■ **Exercise brief**
Starting at the line with "revert b i." and going on through the line with "induction k as", reproduce each line in the records below exactly and nothing more.

■ **Dataset records**
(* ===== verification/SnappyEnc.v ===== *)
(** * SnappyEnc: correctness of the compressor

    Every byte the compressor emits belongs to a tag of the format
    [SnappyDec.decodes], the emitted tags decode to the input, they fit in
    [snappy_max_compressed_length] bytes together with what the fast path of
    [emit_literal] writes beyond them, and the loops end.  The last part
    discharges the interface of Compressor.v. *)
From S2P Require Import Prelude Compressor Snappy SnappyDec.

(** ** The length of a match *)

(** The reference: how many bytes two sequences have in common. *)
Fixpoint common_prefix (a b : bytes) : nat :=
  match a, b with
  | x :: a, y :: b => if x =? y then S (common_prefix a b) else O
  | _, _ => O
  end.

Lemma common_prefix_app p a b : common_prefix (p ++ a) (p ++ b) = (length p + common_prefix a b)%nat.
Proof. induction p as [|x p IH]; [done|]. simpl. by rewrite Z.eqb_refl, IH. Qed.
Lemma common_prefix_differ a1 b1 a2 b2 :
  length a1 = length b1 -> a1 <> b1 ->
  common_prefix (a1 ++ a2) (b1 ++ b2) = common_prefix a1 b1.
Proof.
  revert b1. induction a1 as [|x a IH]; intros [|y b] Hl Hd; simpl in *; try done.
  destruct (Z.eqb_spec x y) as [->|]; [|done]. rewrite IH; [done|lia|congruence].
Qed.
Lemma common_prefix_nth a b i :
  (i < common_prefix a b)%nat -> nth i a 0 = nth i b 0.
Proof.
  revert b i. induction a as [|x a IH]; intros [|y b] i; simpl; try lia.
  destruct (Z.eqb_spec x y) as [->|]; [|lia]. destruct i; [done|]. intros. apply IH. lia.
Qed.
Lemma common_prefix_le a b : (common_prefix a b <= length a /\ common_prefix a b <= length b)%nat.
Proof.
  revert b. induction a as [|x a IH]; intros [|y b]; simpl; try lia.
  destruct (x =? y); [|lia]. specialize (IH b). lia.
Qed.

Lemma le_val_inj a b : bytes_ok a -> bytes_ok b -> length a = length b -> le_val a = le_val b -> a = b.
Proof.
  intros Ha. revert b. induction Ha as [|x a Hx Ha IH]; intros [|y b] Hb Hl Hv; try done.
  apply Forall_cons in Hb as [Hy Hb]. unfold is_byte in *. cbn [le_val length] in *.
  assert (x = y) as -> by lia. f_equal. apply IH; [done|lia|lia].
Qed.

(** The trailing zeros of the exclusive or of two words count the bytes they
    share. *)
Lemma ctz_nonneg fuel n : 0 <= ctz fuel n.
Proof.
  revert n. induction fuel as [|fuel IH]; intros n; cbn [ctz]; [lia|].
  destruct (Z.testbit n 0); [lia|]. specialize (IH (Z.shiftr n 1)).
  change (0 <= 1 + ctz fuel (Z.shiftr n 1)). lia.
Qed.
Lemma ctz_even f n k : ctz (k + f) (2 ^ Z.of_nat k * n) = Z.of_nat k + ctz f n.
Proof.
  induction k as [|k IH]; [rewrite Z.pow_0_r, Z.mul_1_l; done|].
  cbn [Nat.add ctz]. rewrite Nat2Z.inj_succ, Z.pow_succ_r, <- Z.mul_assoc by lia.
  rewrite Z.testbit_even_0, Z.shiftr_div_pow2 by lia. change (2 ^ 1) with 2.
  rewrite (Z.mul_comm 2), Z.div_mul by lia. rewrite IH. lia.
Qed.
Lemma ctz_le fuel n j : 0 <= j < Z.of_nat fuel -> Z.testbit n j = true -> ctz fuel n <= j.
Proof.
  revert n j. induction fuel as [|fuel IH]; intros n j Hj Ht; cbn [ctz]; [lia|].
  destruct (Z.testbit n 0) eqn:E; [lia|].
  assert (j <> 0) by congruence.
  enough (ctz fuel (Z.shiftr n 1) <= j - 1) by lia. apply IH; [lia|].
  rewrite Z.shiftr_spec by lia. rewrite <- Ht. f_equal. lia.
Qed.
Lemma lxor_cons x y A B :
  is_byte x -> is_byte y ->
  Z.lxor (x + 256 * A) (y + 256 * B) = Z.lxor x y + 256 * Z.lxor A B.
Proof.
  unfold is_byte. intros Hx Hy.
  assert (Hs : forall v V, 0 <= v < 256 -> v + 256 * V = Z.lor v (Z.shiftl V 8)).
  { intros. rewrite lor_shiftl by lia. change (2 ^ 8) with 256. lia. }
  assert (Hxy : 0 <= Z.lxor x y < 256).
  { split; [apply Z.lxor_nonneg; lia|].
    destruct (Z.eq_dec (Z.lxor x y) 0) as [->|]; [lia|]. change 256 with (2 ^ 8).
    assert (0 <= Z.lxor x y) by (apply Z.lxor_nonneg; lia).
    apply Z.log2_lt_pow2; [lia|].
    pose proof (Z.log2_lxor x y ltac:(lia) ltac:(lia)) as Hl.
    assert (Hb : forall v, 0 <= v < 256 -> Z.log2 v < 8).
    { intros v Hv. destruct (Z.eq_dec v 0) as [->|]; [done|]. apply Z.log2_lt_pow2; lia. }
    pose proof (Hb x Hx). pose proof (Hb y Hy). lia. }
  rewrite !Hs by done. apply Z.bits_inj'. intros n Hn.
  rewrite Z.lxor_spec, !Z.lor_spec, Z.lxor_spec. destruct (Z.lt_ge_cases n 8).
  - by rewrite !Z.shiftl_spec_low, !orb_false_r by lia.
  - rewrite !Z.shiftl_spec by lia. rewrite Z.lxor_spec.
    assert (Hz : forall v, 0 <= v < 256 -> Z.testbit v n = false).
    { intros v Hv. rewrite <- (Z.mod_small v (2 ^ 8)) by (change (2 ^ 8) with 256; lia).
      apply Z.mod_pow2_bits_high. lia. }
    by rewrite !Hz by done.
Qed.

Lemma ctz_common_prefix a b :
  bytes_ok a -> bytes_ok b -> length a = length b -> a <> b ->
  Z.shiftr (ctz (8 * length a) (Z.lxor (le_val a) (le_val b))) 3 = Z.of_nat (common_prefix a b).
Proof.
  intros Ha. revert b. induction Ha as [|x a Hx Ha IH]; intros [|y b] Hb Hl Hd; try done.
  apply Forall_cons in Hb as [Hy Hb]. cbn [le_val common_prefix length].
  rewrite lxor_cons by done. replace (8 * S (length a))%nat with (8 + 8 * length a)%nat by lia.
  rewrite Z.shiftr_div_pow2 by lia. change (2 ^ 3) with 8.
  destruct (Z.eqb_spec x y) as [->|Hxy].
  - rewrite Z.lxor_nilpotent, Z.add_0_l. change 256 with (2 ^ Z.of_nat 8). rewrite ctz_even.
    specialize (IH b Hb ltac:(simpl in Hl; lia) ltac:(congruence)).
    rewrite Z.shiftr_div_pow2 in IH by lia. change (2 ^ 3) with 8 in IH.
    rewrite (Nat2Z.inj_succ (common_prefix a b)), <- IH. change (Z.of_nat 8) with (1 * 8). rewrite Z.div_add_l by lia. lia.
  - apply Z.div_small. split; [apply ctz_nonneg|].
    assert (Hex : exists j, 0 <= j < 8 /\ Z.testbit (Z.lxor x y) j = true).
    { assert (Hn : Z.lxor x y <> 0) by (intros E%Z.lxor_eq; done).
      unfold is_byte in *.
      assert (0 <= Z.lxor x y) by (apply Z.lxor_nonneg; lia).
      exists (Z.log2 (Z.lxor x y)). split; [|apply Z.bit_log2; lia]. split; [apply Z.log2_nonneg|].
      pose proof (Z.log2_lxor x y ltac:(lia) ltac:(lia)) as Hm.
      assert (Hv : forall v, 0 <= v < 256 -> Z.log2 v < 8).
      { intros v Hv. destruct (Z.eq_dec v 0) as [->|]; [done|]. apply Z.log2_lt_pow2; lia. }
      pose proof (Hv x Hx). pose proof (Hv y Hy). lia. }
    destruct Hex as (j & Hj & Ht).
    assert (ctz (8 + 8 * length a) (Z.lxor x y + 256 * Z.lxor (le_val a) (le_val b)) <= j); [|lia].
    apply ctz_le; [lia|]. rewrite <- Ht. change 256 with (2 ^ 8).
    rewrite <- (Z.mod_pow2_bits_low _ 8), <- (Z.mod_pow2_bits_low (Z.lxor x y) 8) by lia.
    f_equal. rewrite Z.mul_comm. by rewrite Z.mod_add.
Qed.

■ **Answer**
  revert b i. induction a as [|x a IH]; intros [|y b] i; simpl; try lia.
  destruct (Z.eqb_spec x y) as [->|]; [|lia]. destruct i; [done|]. intros. apply IH. lia.
Qed.
Lemma common_prefix_le a b : (common_prefix a b <= length a /\ common_prefix a b <= length b)%nat.
Proof.
  revert b. induction a as [|x a IH]; intros [|y b]; simpl; try lia.
  destruct (x =? y); [|lia]. specialize (IH b). lia.
Qed.

Lemma le_val_inj a b : bytes_ok a -> bytes_ok b -> length a = length b -> le_val a = le_val b -> a = b.
Proof.
  intros Ha. revert b. induction Ha as [|x a Hx Ha IH]; intros [|y b] Hb Hl Hv; try done.
  apply Forall_cons in Hb as [Hy Hb]. unfold is_byte in *. cbn [le_val length] in *.
  assert (x = y) as -> by lia. f_equal. apply IH; [done|lia|lia].
Qed.

(** The trailing zeros of the exclusive or of two words count the bytes they
    share. *)
Lemma ctz_nonneg fuel n : 0 <= ctz fuel n.
Proof.
  revert n. induction fuel as [|fuel IH]; intros n; cbn [ctz]; [lia|].
  destruct (Z.testbit n 0); [lia|]. specialize (IH (Z.shiftr n 1)).
  change (0 <= 1 + ctz fuel (Z.shiftr n 1)). lia.
Qed.
Lemma ctz_even f n k : ctz (k + f) (2 ^ Z.of_nat k * n) = Z.of_nat k + ctz f n.
Proof.
  induction k as [|k IH]; [rewrite Z.pow_0_r, Z.mul_1_l; done|].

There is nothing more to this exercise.